__Problem description__
In the entries below, find the line with "(** [round(x, n)] as a number" and the line with "(product rest)) l". Reproduce those two lines and every line between them exactly, and nothing more.

(Stored data entries)

(** * pyaugmecon: the augmented epsilon-constraint explorer (class [MOOP])

    A shallow embedding of [src/pyaugmecon.py]: the payoff table, the ranges
    and the grid, the augmented problem, the grid loop with its two pruning
    flags, and the deduplication of the recorded solutions.

    The numerical solver and the Pyomo model are external collaborators.
    The solver is a function from the model it is handed to either an
    exception or a termination condition and the values the model holds
    afterwards; nothing else is assumed of it unless a statement says so.
    A variable may hold no value: the slack variables have none when they
    are created, and a solve that loads nothing leaves the values as they
    were.  Of the model, the state that the class reads and writes is kept
    in a record.  The log file is the list of its lines; the export to a
    workbook is not modelled.

    Numbers.  The value of an expression is a rational ([Q]); sums,
    products and differences of values are taken exactly, which leaves out
    the rounding error of the last binary digit, and a float that is not a
    finite number (numpy's [inf] and [nan]) is [None] of [option Q].  Two
    results are cut to integers.  The difference [max - min] stored in
    [obj_range] is taken exactly and has to fit the 64 bits of the array.
    The quotient [int(slack / step)] of the bypass, where the last binary
    digit decides the integer, is computed in binary64 with the operations
    of [SpecFloat].  Integers (grid indices, skip counts, the entries of
    [obj_range]) are [Z].  The whole numbers that the bypass stores in a
    float array are kept as integers, which is exact below [2^53].  A value
    rounded to two decimals is kept as its integer number of hundredths, so
    that rounded tuples are compared with Leibniz equality, as Python
    compares them in a [set]. *)

From Stdlib Require Import ZArith QArith Qround Lia Lqa List Bool SpecFloat.
From stdpp Require Import base option list gmap.
Import ListNotations.

Local Open Scope Z_scope.

(** ** Python outcomes *)

Inductive PyError : Type :=
| IndexError      (* tuple or array index out of range *)
| OverflowError   (* int() of an infinite float, a float too large for int64 *)
| ValueError      (* int() of nan, negative array dimension, a variable without a value *)
| TypeError       (* arithmetic on None *)
| NadirException  (* raise Exception('Too many or too few nadir points provided') *)
| SolverError.    (* an exception raised inside opt.solve *)

Inductive Result (A : Type) : Type :=
| Ok (a : A)
| Raise (err : PyError).
Arguments Ok {A} a.
Arguments Raise {A} err.

Definition rbind {A B} (r : Result A) (k : A -> Result B) : Result B :=
  match r with
  | Ok a => k a
  | Raise err => Raise err
  end.

Notation "'let*' x ':=' r 'in' k" := (rbind r (fun x => k))
  (at level 10, x pattern, r at level 100, k at level 200).

(** A [for] loop whose body may raise: the first exception ends the loop. *)
Fixpoint for_each {A S} (body : S -> A -> Result S) (s : S) (xs : list A) : Result S :=
  match xs with
  | [] => Ok s
  | x :: rest => let* s' := body s x in for_each body s' rest
  end.

(** [t[i]] on a tuple or a one-dimensional array, for [i >= 0]. *)
Definition index {A} (t : list A) (i : nat) : Result A :=
  match nth_error t i with
  | Some x => Ok x
  | None => Raise IndexError
  end.

(** [range(a, b)] over the integers. *)
Definition py_range (a b : Z) : list Z :=
  map (fun k => a + Z.of_nat k) (seq 0 (Z.to_nat (b - a))).

(** ** Rounding *)

(** Round to the nearest integer, ties to the even one (Python's and numpy's
    rule). *)
Definition round_half_even (x : Q) : Z :=
  let f := Qfloor x in
  let r := (x - inject_Z f)%Q in
  match (r ?= 1 # 2)%Q with
  | Lt => f
  | Gt => f + 1
  | Eq => if Z.even f then f else f + 1
  end.

(** [round(x, n)] as a number of units of [10^-n]. *)
Definition round_units (x : Q) (n : nat) : Z :=
  round_half_even (x * inject_Z (10 ^ Z.of_nat n))%Q.

(** [round(x, n)] as a rational. *)
Definition py_round (x : Q) (n : nat) : Q :=
  (inject_Z (round_units x n) / inject_Z (10 ^ Z.of_nat n))%Q.

(** [int(x)]: truncation towards zero. *)
Definition py_int (x : Q) : Z := Z.quot (Qnum x) (Zpos (Qden x)).

(** ** Binary64

    The floats of the one computation whose result is cut to an integer.
    [float_of_Q] is the float nearest to a rational, ties to even (the
    correctly rounded quotient of numerator and denominator); [float_div]
    is the division of IEEE 754 with its infinities and [nan]. *)

Definition float_div (x y : spec_float) : spec_float := SFdiv 53 1024 x y.

Definition float_of_Q (x : Q) : spec_float :=
  match Qnum x with
  | Z0 => S754_zero false
  | Zpos n => float_div (S754_finite false n 0) (S754_finite false (Qden x) 0)
  | Zneg n => float_div (S754_finite true n 0) (S754_finite false (Qden x) 0)
  end.

Definition float_of_Z (z : Z) : spec_float := float_of_Q (inject_Z z).

(** [int(x)] of a float: truncation towards zero; [int] raises on an
    infinity and on [nan]. *)
Definition int_of_float (x : spec_float) : Result Z :=
  match x with
  | S754_zero _ => Ok 0
  | S754_finite s m e =>
      let a := if 0 <=? e then Zpos m * 2 ^ e else Zpos m / 2 ^ (- e) in
      Ok (if s then - a else a)
  | S754_infinity _ => Raise OverflowError
  | S754_nan => Raise ValueError
  end.

(** ** The enumeration order of the grid indices

    [indices = [tuple(range(g)) for o in objfun_iter2]],
    [cp] is the [itertools.product] of these tuples, then every tuple is
    reversed ([i[::-1]]). *)

Fixpoint product {A} (ls : list (list A)) : list (list A) :=
  match ls with
  | [] => [[]]
  | l :: rest => flat_map (fun x => map (cons x) (product rest)) l
  end.

Definition objfun_iter (num_objfun : nat) : list nat := seq 0 num_objfun.
Definition objfun_iter2 (num_objfun : nat) : list nat := seq 1 (num_objfun - 1).

Definition grid_indices (num_objfun : nat) (g_points : Z) : list (list Z) :=
  let indices := map (fun _ => py_range 0 g_points) (objfun_iter2 num_objfun) in
  map (@rev Z) (product indices).

(** ** Floats that need not be finite *)

(** [None] is a float that is no finite number ([inf] or [nan]). *)
Abbreviation float := (option Q).

Definition fadd (x y : float) : float :=
  match x, y with Some a, Some b => Some (a + b)%Q | _, _ => None end.

Definition fsub (x y : float) : float :=
  match x, y with Some a, Some b => Some (a - b)%Q | _, _ => None end.

(** [x / d] for a finite float [x] and an integer [d] of a numpy array:
    numpy does not raise on a zero divisor, the quotient is [inf] or [nan]. *)
Definition np_div (x : Q) (d : Z) : float :=
  if d =? 0 then None else Some (x / inject_Z d)%Q.

(** [c * x] for a finite, non-zero constant [c]. *)
Definition fscale (c : Q) (x : float) : float :=
  match x with Some a => Some (c * a)%Q | None => None end.

(** [sum(...)] of a generator of floats. *)
Definition fsum (xs : list float) : float := fold_left fadd xs (Some 0%Q).

(** ** The model adapter

    What the explorer reads and writes of the Pyomo model: which objectives
    are active, the auxiliary constraint, the index set [Os], the mutable
    parameter [e], the terms added to the expression of objective 1, the
    constraint list, and the values the variables hold.  The variables of
    the base model are seen through the values of the original objective
    expressions. *)

Inductive TerminationCondition : Type :=
| optimal | infeasible | unbounded | maxTimeLimit | other_condition.

Definition is_optimal (tc : TerminationCondition) : bool :=
  match tc with optimal => true | _ => false end.

(** The values the variables hold: [obj_val k] is the value of the original
    expression of objective [k] (1-based), [slack_val o] is [Slack[o].value].
    [None] is a variable without a value: [obj_val k] is [None] while a
    variable of objective [k] has none. *)
Record VarValues : Type := mkVarValues {
  obj_val : nat -> option Q;
  slack_val : nat -> option Q
}.

(** One term [eps * (weight * Slack[slack] / divisor)] added to
    [obj_list[1].expr]. *)
Record PenaltyTerm : Type := mkPenaltyTerm {
  pen_weight : Q;
  pen_slack : nat;
  pen_divisor : Z
}.

Record Model : Type := mkModel {
  num_obj : nat;                 (* len(model.obj_list) *)
  active : gset nat;             (* the activated objectives *)
  aux_con : option (nat * float);(* obj_list[i].expr == value *)
  Os : list nat;                 (* model.Os *)
  e_param : nat -> float;        (* model.e, nan until it is set *)
  penalty : list PenaltyTerm;    (* added to obj_list[1].expr *)
  con_list : list nat;           (* obj_list[o].expr - Slack[o] == e[o] *)
  values : VarValues
}.

Definition set_active (m : Model) (a : gset nat) : Model :=
  mkModel (num_obj m) a (aux_con m) (Os m) (e_param m) (penalty m) (con_list m) (values m).
Definition set_aux_con (m : Model) (c : option (nat * float)) : Model :=
  mkModel (num_obj m) (active m) c (Os m) (e_param m) (penalty m) (con_list m) (values m).
Definition set_Os (m : Model) (os : list nat) : Model :=
  mkModel (num_obj m) (active m) (aux_con m) os (e_param m) (penalty m) (con_list m) (values m).
Definition set_e_param (m : Model) (e : nat -> float) : Model :=
  mkModel (num_obj m) (active m) (aux_con m) (Os m) e (penalty m) (con_list m) (values m).
Definition set_penalty (m : Model) (ps : list PenaltyTerm) : Model :=
  mkModel (num_obj m) (active m) (aux_con m) (Os m) (e_param m) ps (con_list m) (values m).
Definition set_con_list (m : Model) (cl : list nat) : Model :=
  mkModel (num_obj m) (active m) (aux_con m) (Os m) (e_param m) (penalty m) cl (values m).
Definition set_values (m : Model) (v : VarValues) : Model :=
  mkModel (num_obj m) (active m) (aux_con m) (Os m) (e_param m) (penalty m) (con_list m) v.

(** [model.e[o] = v] *)
Definition assign_e (m : Model) (o : nat) (v : float) : Model :=
  set_e_param m (fun k => if Nat.eqb k o then v else e_param m k).

Definition activate_objfun (m : Model) (objfun_index : nat) : Model :=
  set_active m ({[objfun_index]} ∪ active m).

Definition deactivate_objfun (m : Model) (objfun_index : nat) : Model :=
  set_active m (active m ∖ {[objfun_index]}).

(** [self.eps = 10e-3] *)
Definition eps : Q := 1 # 100.

(** The value of one added term at the current slack values; a slack
    without a value makes the evaluation raise.  With a zero divisor the
    term has no finite value; what Pyomo does when such a term is built or
    evaluated is not part of this model. *)
Definition penalty_term_value (v : VarValues) (t : PenaltyTerm) : Result float :=
  match slack_val v (pen_slack t) with
  | Some s => Ok (fscale eps (np_div (pen_weight t * s)%Q (pen_divisor t)))
  | None => Raise ValueError
  end.

(** [model.obj_list[k]()]: the value of the current expression of objective
    [k]; the expression of objective 1 carries the added terms.  Pyomo
    raises [ValueError] on a variable without a value. *)
Definition obj_list_value (m : Model) (k : nat) : Result float :=
  match obj_val (values m) k with
  | Some a =>
      if Nat.eqb k 1
      then for_each (fun acc t => let* x := penalty_term_value (values m) t in
                                  Ok (fadd acc x))
                    (Some a) (penalty m)
      else Ok (Some a)
  | None => Raise ValueError
  end.

Section Solver.

(** The solver: from the model it is given, an exception, or the
    termination condition and the values the model holds after the call. *)
Variable opt_solve : Model -> Result (TerminationCondition * VarValues).

(** [solve_model]: the result is stored in [self.result], the values in the
    model; the termination condition is not looked at here. *)
Definition solve_model (m : Model) : Result (TerminationCondition * Model) :=
  let* tc_v := opt_solve m in
  let '(tc, v) := tc_v in
  Ok (tc, set_values m v).

(** ** Payoff table

    [payoff_table] is a [p x p] array of floats that starts as [np.inf]
    everywhere ([None]); [ideal_point] is a [1 x p] array of zeros.  The
    loops write at indices below the arrays' own dimensions, where numpy's
    assignment and list insertion agree. *)

Record Payoff : Type := mkPayoff {
  pf_model : Model;
  payoff_table : list (list float);
  ideal_point : list float;
  pf_result : option TerminationCondition   (* self.result *)
}.

Definition mat_set (t : list (list float)) (i j : nat) (v : float) : list (list float) :=
  alter (fun row => <[j := v]> row) i t.

Definition mat_get (t : list (list float)) (i j : nat) : Result float :=
  let* row := index t i in index row j.

(** One pass of the first double loop: only [i == j] does anything. *)
Definition payoff_diag_step (s : Payoff) (ij : nat * nat) : Result Payoff :=
  let '(i, j) := ij in
  let jIn := S j in
  if Nat.eqb i j then
    let m1 := activate_objfun (pf_model s) jIn in
    let* tc_m2 := solve_model m1 in
    let '(tc, m2) := tc_m2 in
    let* v := obj_list_value m2 jIn in
    let t := mat_set (payoff_table s) i j v in
    let m3 := deactivate_objfun m2 jIn in
    let* v' := obj_list_value m3 jIn in
    Ok (mkPayoff m3 t (<[i := v']> (ideal_point s)) (Some tc))
  else Ok s.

__Answer__
(** [round(x, n)] as a number of units of [10^-n]. *)
Definition round_units (x : Q) (n : nat) : Z :=
  round_half_even (x * inject_Z (10 ^ Z.of_nat n))%Q.

(** [round(x, n)] as a rational. *)
Definition py_round (x : Q) (n : nat) : Q :=
  (inject_Z (round_units x n) / inject_Z (10 ^ Z.of_nat n))%Q.

(** [int(x)]: truncation towards zero. *)
Definition py_int (x : Q) : Z := Z.quot (Qnum x) (Zpos (Qden x)).

(** ** Binary64

    The floats of the one computation whose result is cut to an integer.
    [float_of_Q] is the float nearest to a rational, ties to even (the
    correctly rounded quotient of numerator and denominator); [float_div]
    is the division of IEEE 754 with its infinities and [nan]. *)

Definition float_div (x y : spec_float) : spec_float := SFdiv 53 1024 x y.

Definition float_of_Q (x : Q) : spec_float :=
  match Qnum x with
  | Z0 => S754_zero false
  | Zpos n => float_div (S754_finite false n 0) (S754_finite false (Qden x) 0)
  | Zneg n => float_div (S754_finite true n 0) (S754_finite false (Qden x) 0)
  end.

Definition float_of_Z (z : Z) : spec_float := float_of_Q (inject_Z z).

(** [int(x)] of a float: truncation towards zero; [int] raises on an
    infinity and on [nan]. *)
Definition int_of_float (x : spec_float) : Result Z :=
  match x with
  | S754_zero _ => Ok 0
  | S754_finite s m e =>
      let a := if 0 <=? e then Zpos m * 2 ^ e else Zpos m / 2 ^ (- e) in
      Ok (if s then - a else a)
  | S754_infinity _ => Raise OverflowError
  | S754_nan => Raise ValueError
  end.

(** ** The enumeration order of the grid indices

    [indices = [tuple(range(g)) for o in objfun_iter2]],
    [cp] is the [itertools.product] of these tuples, then every tuple is
    reversed ([i[::-1]]). *)

Fixpoint product {A} (ls : list (list A)) : list (list A) :=
  match ls with
  | [] => [[]]
  | l :: rest => flat_map (fun x => map (cons x) (product rest)) l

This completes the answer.